Getting closer to individual consumers could lift demand, require growth and a move to a regular cannabis license with greater production ability, another building, more square footage, more hires. It would come with the challenge of maintaining quality while scaling up.

But for now, Origin Coast is celebrating its start to its small but ultimately—Fong hopes—mighty commercial operations. And the company is carefully watching to gauge early response to its plant selections and final product.

“I decided I wanted to come back and do something for the community here from an economic development perspective, but certainly also something that’s intriguing for me and sustainable as well.”
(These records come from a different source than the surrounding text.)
(* ===== verification/Steps.v ===== *)
(** * Step relations: reachable states and what must happen

    The programs with several processes or threads are step relations; a state is
    stuck when no step leads on from it. *)
From Stdlib Require Import Arith Lia Wf_nat.
From stdpp Require Import base tactics.

Section steps.
Context {S : Type} (R : S -> S -> Prop).

Inductive reach (start : S) : S -> Prop :=
| reach_start : reach start start
| reach_step s s' : reach start s -> R s s' -> reach start s'.

Lemma reach_first s s' s'' : R s s' -> reach s' s'' -> reach s s''.
Proof. intros Hs. induction 1; eauto using reach. Qed.

(** Whatever steps are taken, none of the states on the way is stuck and one with [Q]
    is reached. *)
Inductive inevitable (Q : S -> Prop) (s : S) : Prop :=
| inevitable_now : Q s -> inevitable Q s
| inevitable_later s1 : R s s1 -> (forall s', R s s' -> inevitable Q s') -> inevitable Q s.

Lemma inevitable_mono (P Q : S -> Prop) s : (forall x, P x -> Q x) -> inevitable P s -> inevitable Q s.
Proof. intros HPQ. induction 1; [by apply inevitable_now, HPQ|by eapply inevitable_later]. Qed.

Lemma reach_invariant (I : S -> Prop) start : I start -> (forall s s', I s -> R s s' -> I s') ->
  forall s, reach start s -> I s.
Proof. intros H0 Hs s. induction 1; eauto. Qed.

(** It must happen when an invariant holds, some measure falls with every step, and
    the states of the invariant that are stuck have [Q]. *)
Lemma inevitable_measure (I : S -> Prop) (rank : S -> nat) (Q : S -> Prop) :
  (forall s s', I s -> R s s' -> I s' /\ (rank s' < rank s)%nat) ->
  (forall s, I s -> Q s \/ exists s', R s s') ->
  forall s, I s -> inevitable Q s.
Proof.
  intros Hstep Hprog s. remember (rank s) as n eqn:Hn. revert s Hn.
  induction n as [n IH] using lt_wf_ind. intros s -> Hi.
  destruct (Hprog s Hi) as [Hq|[s1 Hs1]]; [by apply inevitable_now|].
  eapply inevitable_later; [exact Hs1|]. intros s' Hs'. destruct (Hstep s s' Hi Hs') as [Hi' Hr]. by eapply IH.
Qed.
End steps.
Lemma addrs_fill k t : addrs (fill k t) = before k ++ addrs t ++ after k.
Proof.
  revert t. induction k as [|c k IH p r|c k IH l p]; intros t; simpl.
  - by rewrite app_nil_r.
  - rewrite IH. simpl. by rewrite <- !app_assoc.
  - rewrite IH. simpl. by rewrite <- !app_assoc.
Qed.

(** Proves equalities between in-order sequences. *)
Ltac addrs_eq :=
  rewrite ?addrs_fill; cbn [addrs fill before after];
  repeat (rewrite <- app_assoc || rewrite <- app_comm_cons || rewrite app_nil_r); reflexivity.

Fixpoint rep_ctx (m : gmap Z rb_node) (k : ctx) (x : Z) : Prop :=
  match k with
  | Top => True
  | CL c k p r =>
    m !! p = Some (mk_rb (pack (ctx_parent k) c) (root_of r) x) /\
    rep m p r /\ rep_ctx m k p
  | CR c k l p =>
    m !! p = Some (mk_rb (pack (ctx_parent k) c) x (root_of l)) /\
    rep m p l /\ rep_ctx m k p
  end.

Lemma rep_fill m k t :
  rep m NULL (fill k t) <-> rep_ctx m k (root_of t) /\ rep m (ctx_parent k) t.
Proof.
  revert t. induction k as [|c k IH p r|c k IH l p]; intros t; simpl.
  - tauto.
  - rewrite IH. simpl. tauto.
  - rewrite IH. simpl. tauto.
Qed.

(** The address of the topmost node of a filled context. *)
Definition top_of (k : ctx) (x : Z) : Z :=
  match k with Top => x | _ => root_of (fill k E) end.

Lemma root_fill k t t' :
  k <> Top -> root_of (fill k t) = root_of (fill k t').
Proof.
  revert t t'. induction k as [|c k IH p r|c k IH l p]; intros t t' Hk; [done| |].
  - simpl. destruct k; [done| |]; by apply IH.
  - simpl. destruct k; [done| |]; by apply IH.
Qed.
Lemma first_in_some P n d x :
  first_in P n d = Some x <->
  d <= x < d + Z.of_nat n /\ P x = true /\ forall k, d <= k < x -> P k = false.
Proof.
  revert d. induction n as [|n IH]; intros d; cbn [first_in]; [split; [done|lia]|].
  destruct (P d) eqn:HP.
  - split; [intros [= <-]; split_and!; [lia|lia|done|lia]|]. intros (Hx & HPx & Hk).
    destruct (decide (x = d)) as [->|]; [done|]. rewrite Hk in HP; [done|lia].
  - rewrite IH. split; intros (Hx & HPx & Hk).
    + split_and!; [lia|lia|done|]. intros k Hk'. destruct (decide (k = d)) as [->|]; [done|].
      apply Hk. lia.
    + assert (x <> d) by (intros ->; congruence). split_and!; [lia|lia|done|].
      intros k Hk'. apply Hk. lia.
Qed.

Lemma mask_bits w c k : 0 <= c < 64 -> 0 <= k < 64 ->
  Z.testbit (Z.land w (u64 (Z.lnot (u64 (Z.shiftl 1 c - 1))))) k = Z.testbit w k && (c <=? k).
Proof.
  intros Hc Hk. rewrite Z.land_spec, u64_bits, Z.lnot_spec, u64_bits, shiftl_ones_bits by lia.
  f_equal. lia.
Qed.

Lemma land_range w m n : 0 <= n -> 0 <= w < 2 ^ n -> 0 <= Z.land w m < 2 ^ n.
Proof.
  intros Hn Hw. assert (Z.land w m = Z.land w m mod 2 ^ n) as ->.
  - apply Z.bits_inj'. intros k Hk. destruct (Z.ltb_spec k n).
    + by rewrite Z.mod_pow2_bits_low by lia.
    + rewrite Z.mod_pow2_bits_high, Z.land_spec by lia.
      rewrite <- (Z.mod_small w (2 ^ n)) by lia. by rewrite Z.mod_pow2_bits_high by lia.
  - apply Z.mod_pos_bound. lia.
Qed.

Lemma ffs_range v : 0 <= __ffs v < 64.
Proof.
  unfold __ffs. destruct (first_in _ 64 0) as [x|] eqn:Hf; [|done].
  apply first_in_some in Hf as (? & _). change (default 0 (Some x)) with x. lia.
Qed.

(** One word of the bitmap from bit [c] on. *)
Lemma word_scan w c : 0 <= w < 2 ^ 64 -> 0 <= c < 64 ->
  let v := Z.land w (u64 (Z.lnot (u64 (Z.shiftl 1 c - 1)))) in
  first_in (Z.testbit w) (Z.to_nat (64 - c)) c = if v =? 0 then None else Some (__ffs v).
Proof.
  intros Hw Hc v. pose proof (land_range w (u64 (Z.lnot (u64 (Z.shiftl 1 c - 1)))) 64 ltac:(lia) Hw) as Hv.
  fold v in Hv.
  assert (Hb : forall k, 0 <= k < 64 -> Z.testbit v k = Z.testbit w k && (c <=? k))
    by (intros; by apply mask_bits).
  destruct (Z.eqb_spec v 0) as [Hv0|Hv0].
  - apply first_in_none. intros k Hk. specialize (Hb k ltac:(lia)).
    rewrite Hv0, Z.testbit_0_l in Hb. destruct (Z.testbit w k); [lia|done].
  - unfold __ffs. destruct (first_in (Z.testbit v) 64 0) as [x|] eqn:Hx; cbn.
    + apply first_in_some in Hx as (Hx & Hvx & Hk). apply first_in_some.
      rewrite Hb in Hvx by lia. apply andb_true_iff in Hvx as [Hwx Hcx].
      split_and!; [lia|lia|done|]. intros k Hk'. specialize (Hk k ltac:(lia)).
      rewrite Hb in Hk by lia. destruct (Z.testbit w k); [lia|done].
    + exfalso. apply Hv0. apply (bits_zero 64); [lia|done|]. intros k Hk.
      eapply first_in_none in Hx; [exact Hx|lia].
Qed.

Lemma word_scan_all w : 0 <= w < 2 ^ 64 ->
  first_in (Z.testbit w) 64 0 =
  if Z.land w (u64 (Z.lnot 0)) =? 0 then None else Some (__ffs (Z.land w (u64 (Z.lnot 0)))).
Proof. intros Hw. apply (word_scan w 0); [done|lia]. Qed.

(** The whole bitmap, starting with bit [c] of word [i]. *)
Section scan.
Context (s : tr_rq) (r : ring_state) (Hinv : tr_inv s r).

Definition scan_from (n : nat) (d : Z) : option Z :=
  first_in (fun d => busy r ((r_ibase r + d) mod 256)) n d.

Lemma word_get i : 0 <= i < 4 -> exists w, tr_map s !! Z.to_nat i = Some w /\ 0 <= w < 2 ^ 64.
Proof.
  destruct Hinv. intros Hi. destruct (lookup_lt_is_Some_2 (tr_map s) (Z.to_nat i)) as [w Hw]; [lia|].
  exists w. split; [done|]. apply ti_words0. by eapply list_elem_of_lookup_2.
Qed.

(** The bits of word [i] from [c] on are the slots from distance [d] on. *)
Lemma scan_word i w c d : 0 <= i < 4 -> 0 <= c < 64 -> tr_map s !! Z.to_nat i = Some w ->
  (r_ibase r + d) mod 256 = 64 * i + c -> 0 <= d ->
  scan_from (Z.to_nat (64 - c)) d =
  (fun k => k + (d - c)) <$> first_in (Z.testbit w) (Z.to_nat (64 - c)) c.
Proof.
  intros Hi Hc Hw Hd Hd0. apply first_in_shift. intros k Hk. destruct Hinv.
  assert ((r_ibase r + (d + k)) mod 256 = 64 * i + (c + k)) as ->.
  { Z.div_mod_to_equations. lia. }
  rewrite <- (ti_bits0 (64 * i + (c + k)) w).
  - f_equal. Z.div_mod_to_equations. lia.
  - lia.
  - rewrite <- Hw. do 2 f_equal. Z.div_mod_to_equations. lia.
Qed.

Definition scan_result (o : option Z) : Z :=
  match o with Some d => (r_ibase r + d) mod 256 | None => MAX_RQ end.
Lemma xgsm_readresp_witness : exists e',
  xgsm_readresp (fun _ => true) 50 (mk_modem (mk_script (sample_chunks ++ [] :: []) []) [] 0) =
    Ok (Some (concat sample_chunks), mk_modem (mk_script [] []) e' 0).
Proof.
  apply (xgsm_readresp_correct (fun _ => true) 50 sample_chunks [] [] [] 0); [done| |done| |done|].
  - repeat (apply Forall_cons; split; [done|]). apply Forall_nil_2.
  - cbn. lia.
  - intros k Hk. assert (forallb (fun k => negb (xgsm_eoc (take k (concat sample_chunks))))
      (seq 0 (length (concat sample_chunks))) = true) as Hall by by vm_compute.
    rewrite forallb_forall in Hall. specialize (Hall k). rewrite in_seq in Hall.
    apply negb_true_iff, Hall. lia.
Defined.

Lemma xgsm_readresp_eof_witness :
  readresp_loop (fun _ => true) 1000 128 (str "AT") (mk_modem (mk_script [] []) [] 0) = NoFuel.
Proof.
  by apply (xgsm_readresp_eof (fun _ => true) 1000 128 (str "AT") (mk_modem (mk_script [] []) [] 0)).
Defined.

Lemma xgsm_want_reply_witness : exists r s',
  xgsm_want_reply 9 ([CR; LF] ++ str "> ") 2000 (mk_modem (mk_script ([[CR]; LF :: str "> x"] ++ []) []) [] 0)
    = Ok (r, s') /\
  (r = 1 <-> same_upper ([CR; LF] ++ str "> ") ([CR; LF] ++ str "> ")) /\ (r = 0 \/ r = 1) /\
  (r = 1 -> exists cs', sc_in (md_dev s') = cs' ++ [] /\ concat cs' = str "x").
Proof.
  apply (xgsm_want_reply_correct 9 ([CR; LF] ++ str "> ") [[CR]; LF :: str "> x"] [] [] [] 0 2000).
  - repeat (apply Forall_cons; split; [done|]). apply Forall_nil_2.
  - cbn. lia.
  - cbn. lia.
Defined.
(** The loop sends what is left, whatever the pieces. *)
Lemma write_loop_ok fuel : forall d s cnt Q,
  positive (c_acc (h_net s)) -> 0 <= cnt <= strlen d -> strlen d < 2 ^ 63 ->
  strlen d - cnt < Z.of_nat fuel ->
  (forall m, Q (strlen d) (sent s (drop m (c_acc (h_net s))) (drop (Z.to_nat cnt) d))) ->
  wp (write_loop fuel d cnt cnt (strlen d)) s Q.
Proof.
  induction fuel as [|fuel IH]; intros d s cnt Q Hp Hc Hd Hf HQ; [lia|]. cbn [write_loop].
  destruct (Z.ltb_spec cnt (strlen d)) as [Hlt|Hge].
  2:{ assert (cnt = strlen d) as -> by lia. apply wp_ret.
      specialize (HQ O). rewrite drop_0 in HQ. unfold sent, with_conn in HQ.
      rewrite drop_ge, app_nil_r in HQ by (unfold strlen; lia). by destruct s as [[] ? ? ? ? ? ?]. }
  apply wp_bind, wp_slice; [lia|lia|]. apply wp_bind, wp_on_net.
  set (b := take _ (drop _ d)).
  assert (Hb : b = drop (Z.to_nat cnt) d).
  { unfold b. apply take_ge. rewrite length_drop. unfold strlen in *. lia. }
  assert (Hbl : strlen b = strlen d - cnt).
  { rewrite Hb. unfold strlen in *. rewrite length_drop. lia. }
  set (k := match c_acc (h_net s) with [] => strlen b | k :: _ => Z.min k (strlen b) end).
  assert (Hk : 1 <= k <= strlen b).
  { unfold k. destruct (c_acc (h_net s)); [lia|]. apply Forall_cons in Hp as [? _]. lia. }
  assert (Hsend : exists m, 
    conn_send b (h_net s) = (k, h_net (sent s (drop m (c_acc (h_net s))) (take (Z.to_nat k) b)))).
  { unfold conn_send, k. destruct (c_acc (h_net s)) as [|k0 acc].
    - exists O. unfold sent, with_conn. cbn. rewrite take_ge; [done|unfold strlen; lia].
    - apply Forall_cons in Hp as [Hk0 Hp]. exists 1%nat. cbn [drop].
      rewrite (proj2 (Z.ltb_ge k0 0)) by lia. unfold sent, with_conn. cbn.
      destruct (Z.le_gt_cases k0 (strlen b)) as [Hle|Hgt].
      + rewrite Z.min_l by lia. f_equal. unfold strlen in *. rewrite length_take. lia.
      + rewrite Z.min_r by lia. rewrite !take_ge by (unfold strlen in *; lia). done. }
  destruct Hsend as (m & Hs). set (acc := drop m (c_acc (h_net s))) in *. change (net_send b (h_net s)) with (conn_send b (h_net s)).
  rewrite Hs. cbn [fst snd]. fold (with_conn s (h_net (sent s acc (take (Z.to_nat k) b)))).
  assert (Hws : with_conn s (h_net (sent s acc (take (Z.to_nat k) b))) = sent s acc (take (Z.to_nat k) b)) by done.
  rewrite Hws. rewrite (u64_small k) by lia. rewrite (proj2 (Z.ltb_ge k 0)) by lia.
  unfold s64. rewrite (Z.mod_small (cnt + k + 2 ^ 63)) by lia. rewrite u64_small by lia.
  replace (cnt + k + 2 ^ 63 - 2 ^ 63) with (cnt + k) by lia.
  apply IH; [by apply Forall_drop|lia|done|lia|]. intros m'. rewrite sent_sent.
  cbn [h_net sent with_conn c_acc]. unfold acc. rewrite drop_drop.
  replace (take (Z.to_nat k) b ++ drop (Z.to_nat (cnt + k)) d) with (drop (Z.to_nat cnt) d); [by apply HQ|].
  rewrite Hb, Z2Nat.inj_add by lia. rewrite <- drop_drop. by rewrite take_drop.
Qed.
(* ===== verification/ThrPlHttp.v ===== *)
(** * thrplhttp.c: the HTTP server with a pool of threads, one session

    The server differs from thrhttp in its buffered reader, in a fixed block for
    the request line and in ending the whole program when the kernel refuses a
    request of its x-functions.  Functions whose text is the one of thrhttp are
    those of [ThrHttp].  The queue of sessions is in [SessionQueue]. *)
From Stdlib Require Import ZArith Lia Bool String.
From stdpp Require Import base tactics list sets.
From S2P Require Import Prelude Exits Libc ThrHttp.

(** ** The request line *)
Definition REQ_SIZE : nat := 2048.

(** [strncpy(req, ln, sizeof(req))]: the block; a long line leaves no NUL in it. *)
Definition strncpy (n : nat) (s : list Z) : list Z := take n (cstr s ++ repeat 0 n).

(** [strtok_r] on a block: reading on at its end is a fault. *)
Fixpoint skip_block (delims blk : list Z) : res (list Z) :=
  match blk with
  | [] => Fault
  | c :: b => if mem c delims then skip_block delims b else Ok blk
  end.
Fixpoint token_block (delims blk : list Z) : res (list Z * list Z) :=
  match blk with
  | [] => Fault
  | c :: b =>
    if c =? 0 then Ok ([], blk)
    else if mem c delims then Ok ([], b)
    else r ← token_block delims b; Ok (c :: r.1, r.2)
  end.
Definition strtok_block (delims blk : list Z) : res (option (list Z * list Z)) :=
  b ← skip_block delims blk;
  if at_ b 0 =? 0 then Ok None else t ← token_block delims b; Ok (Some t).

Definition parse_request (req : list Z) : res (option (list Z * list Z * list Z)) :=
  m ← strtok_block (str " ") req;
  match m with
  | None => Ok None
  | Some (meth, r) =>
    d ← strtok_block (str " ") r;
    match d with
    | None => Ok None
    | Some (doc, r) =>
      v ← strtok_block (str " " ++ [CR]) r;
      match v with
      | None => Ok None
      | Some (ver, _) => if negb (strcaseeq meth (str "GET")) then Ok None else Ok (Some (meth, doc, ver))
      end
    end
  end.

Section server.
Context {W : Type} `{!Net W} (cfg : config).
Abbreviation http := (ThrHttp.http W).
Abbreviation H := (M http).

(** ** The buffered stream

    Here [bcnt] counts the bytes behind [ridx]. *)
Definition bstream_open : H unit := ThrHttp.bstream_open.
Definition bstream_close : H unit := ThrHttp.bstream_close.

(** [n] bytes from [off] moved to the front of a block. *)
Definition move_front (d : list Z) (off n : Z) : list Z := fill_front (take (Z.to_nat n) (drop (Z.to_nat off) d)) d.

Definition bstream_refil : H Z :=
  s ← gets id;
  (if (0 <? bcnt s) && (0 <? ridx s) then
     if ridx s + bcnt s <=? strlen (buf s)
     then set_stream (ridx s) (bcnt s) (move_front (buf s) (ridx s) (bcnt s))
     else fault
   else mret tt);;
  s ← gets id;
  set_stream 0 (bcnt s) (buf s);;
  r ← on_net (net_recv (u64 (BSTREAM_BUFSIZE - bcnt s)));
  let n := u64 r.1 in
  s ← gets id;
  (if 0 <? n then set_stream 0 (u64 (bcnt s + n)) (fill_at (bcnt s) r.2 (buf s)) else mret tt);;
  mret n.

(** The line that ends at offset [e], its line feed replaced by a NUL. *)
Definition take_line (e : Z) : H (option (list Z)) :=
  s ← gets id;
  let lsize := e - ridx s + 1 in
  let d := <[Z.to_nat e := 0]> (buf s) in
  set_stream (ridx s + lsize) (u64 (bcnt s - lsize)) d;;
  ln ← slice d (ridx s) lsize;
  mret (Some ln).

Definition bstream_readln : H (option (list Z)) :=
  s ← gets id;
  eol ← memchr (buf s) (ridx s) LF (bcnt s);
  eol ← (match eol with
         | Some e => mret (Some e)
         | None =>
           n ← bstream_refil;
           if n <=? 0 then mret None else
           s ← gets id; memchr (buf s) (ridx s) LF (bcnt s)
         end);
  match eol with None => mret None | Some e => take_line e end.

Definition bstream_readsome (n : Z) : H (Z * list Z) :=
  s ← gets id;
  let cnt := bcnt s in
  if 0 <? cnt then
    let cnt := if n <? cnt then n else cnt in
    d ← slice (buf s) (ridx s) cnt;
    set_stream (ridx s + cnt) (bcnt s - cnt) (buf s);;
    mret (cnt, d)
  else
    r ← on_net (net_recv n); mret (u64 r.1, r.2).

(** [off] is the caller's pointer, moved by every piece. *)
Fixpoint read_loop (fuel : nat) (off cnt n : Z) (blk : list Z) : H (Z * list Z) :=
  match fuel with
  | O => nofuel
  | S fuel =>
    if cnt <? n then
      r ← bstream_readsome (u64 (n - cnt));
      blk ← store off r.2 blk;
      if r.1 <=? 0 then mret (cnt, blk) else read_loop fuel (s64 (off + r.1)) (u64 (cnt + r.1)) n blk
    else mret (cnt, blk)
  end.
Definition bstream_read (fuel : nat) (n : Z) (blk : list Z) : H (Z * list Z) := read_loop fuel 0 0 n blk.

Definition bstream_write (fuel : nat) (d : list Z) : H Z := ThrHttp.bstream_write fuel d.
Definition bstream_printf (fuel : nat) (text : list Z) : H Z := bstream_write fuel text.

(** ** Sending *)
Definition sendfile_tx (contents : list Z) : H Z := ThrHttp.sendfile_tx contents.

Definition xmmap (n : Z) : E http unit :=
  ok <~ e_run (on_net (net_mmap n)); if negb ok then e_exit 1 else e_ret tt.

Definition mmap_tx (fuel : nat) (contents : list Z) : E http Z :=
  _ <~ xmmap (strlen contents);
  txcnt <~ e_run (bstream_write fuel contents);
  e_ret (if txcnt =? strlen contents then 0 else -1).

Definition set_cork (v : Z) : H unit := ThrHttp.set_cork v.

Definition send_doc (fuel : nat) (doc ver cclose : list Z) : E http Z :=
  f <~ e_run (on_net (net_open (doc_path cfg doc) (Z.lor (oflags cfg) O_RDONLY)));
  match f with
  | None =>
    _ <~ e_run (bstream_printf fuel (response_head ver (str " 404 Not found") cclose (str "0")));
    e_ret (-1)
  | Some contents =>
    _ <~ e_run (set_cork 1);
    _ <~ e_run (bstream_printf fuel (response_head ver (str " 200 OK") cclose (dec (strlen contents))));
    error <~ (match txmode cfg with
              | TX_SENDFILE => e_run (sendfile_tx contents)
              | TX_MMAP => mmap_tx fuel contents
              end);
    _ <~ e_run (set_cork 0);
    if error <? 0 then e_ret error else
    _ <~ e_run (add_tbytes (strlen contents));
    e_ret 0
  end.

Definition send_mem (fuel : nat) (size : Z) (ver cclose : list Z) : H Z :=
  ThrHttp.send_mem fuel size ver cclose.

Definition send_url (fuel : nat) (doc ver cclose : list Z) : E http Z :=
  if strneq 5 doc (str "/mem-") then e_run (send_mem fuel (atol (drop 5 doc)) ver cclose)
  else send_doc fuel doc ver cclose.

(** ** A session *)
Fixpoint read_headers (fuel : nat) (h : headers) : H headers :=
  match fuel with
  | O => nofuel
  | S fuel =>
    ln ← bstream_readln;
    match ln with
    | None => mret h
    | Some ln => if streq (cstr ln) [CR] then mret h else read_headers fuel (parse_header (cstr ln) h)
    end
  end.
Michael Fong, CEO, Origin Coast

For Fong, who left Cape Breton for Hong Kong about 30 years ago, the enterprise is tied to a personal interest in bringing new business to the island. While in Hong Kong, he worked in venture capital, closely with video game companies. “Then I decided I kind of wanted to get out of the corporate world (…) I decided I wanted to come back and do something for the community here from an economic development perspective, but certainly also something that’s intriguing for me and sustainable as well,” he said.

A great deal of research led him toward the cannabis industry, the company’s current property and detailed building plan, with the building taking about a year to build.

“For me a big component of this was the economic development side of things, to really bring a new and sustainable industry to the area,” he said, noting phone calls and social media messages since news of the latest regulatory successes, wishing him and the company all the best.

“The response has been great. Certainly in the local community here, we’ve gotten a lot of support from the community here.”